◆ **PROBLEM STATEMENT**: Where a line in the records below includes "forall", pull that line out.
↓↓↓
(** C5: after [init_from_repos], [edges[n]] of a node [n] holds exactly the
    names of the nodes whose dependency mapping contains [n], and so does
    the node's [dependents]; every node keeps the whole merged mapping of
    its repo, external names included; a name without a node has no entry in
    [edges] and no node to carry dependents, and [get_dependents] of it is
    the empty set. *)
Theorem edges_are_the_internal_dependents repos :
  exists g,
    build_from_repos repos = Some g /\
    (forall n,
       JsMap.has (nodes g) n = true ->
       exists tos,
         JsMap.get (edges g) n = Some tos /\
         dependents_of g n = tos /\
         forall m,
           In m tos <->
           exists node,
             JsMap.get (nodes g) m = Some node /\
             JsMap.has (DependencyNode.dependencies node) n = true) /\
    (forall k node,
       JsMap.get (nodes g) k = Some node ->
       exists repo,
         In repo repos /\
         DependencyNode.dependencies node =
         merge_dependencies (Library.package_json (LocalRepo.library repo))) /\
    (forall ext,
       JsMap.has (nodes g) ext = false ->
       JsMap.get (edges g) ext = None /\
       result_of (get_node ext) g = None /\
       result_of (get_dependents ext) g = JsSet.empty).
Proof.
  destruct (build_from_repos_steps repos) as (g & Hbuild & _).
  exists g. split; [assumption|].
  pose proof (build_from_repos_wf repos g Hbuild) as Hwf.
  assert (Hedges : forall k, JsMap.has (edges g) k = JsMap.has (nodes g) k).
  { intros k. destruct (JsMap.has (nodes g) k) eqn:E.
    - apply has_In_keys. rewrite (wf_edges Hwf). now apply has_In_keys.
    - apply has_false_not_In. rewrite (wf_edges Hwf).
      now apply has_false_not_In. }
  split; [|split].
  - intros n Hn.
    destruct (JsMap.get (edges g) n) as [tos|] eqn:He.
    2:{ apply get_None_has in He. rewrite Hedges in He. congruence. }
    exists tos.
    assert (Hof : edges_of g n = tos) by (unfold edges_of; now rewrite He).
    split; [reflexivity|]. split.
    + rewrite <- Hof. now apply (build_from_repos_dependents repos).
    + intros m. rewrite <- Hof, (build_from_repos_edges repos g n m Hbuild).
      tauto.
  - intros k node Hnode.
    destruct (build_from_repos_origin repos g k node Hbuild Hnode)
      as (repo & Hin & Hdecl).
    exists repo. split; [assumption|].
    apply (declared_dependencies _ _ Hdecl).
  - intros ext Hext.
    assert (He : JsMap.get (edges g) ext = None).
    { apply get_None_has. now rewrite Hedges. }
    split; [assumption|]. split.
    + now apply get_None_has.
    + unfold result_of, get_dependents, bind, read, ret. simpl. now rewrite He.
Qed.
↑↑↑
◆ **OUTPUT FOR THIS TASK**:
    (forall n,
         forall m,
    (forall k node,
    (forall ext,
  assert (Hedges : forall k, JsMap.has (edges g) k = JsMap.has (nodes g) k).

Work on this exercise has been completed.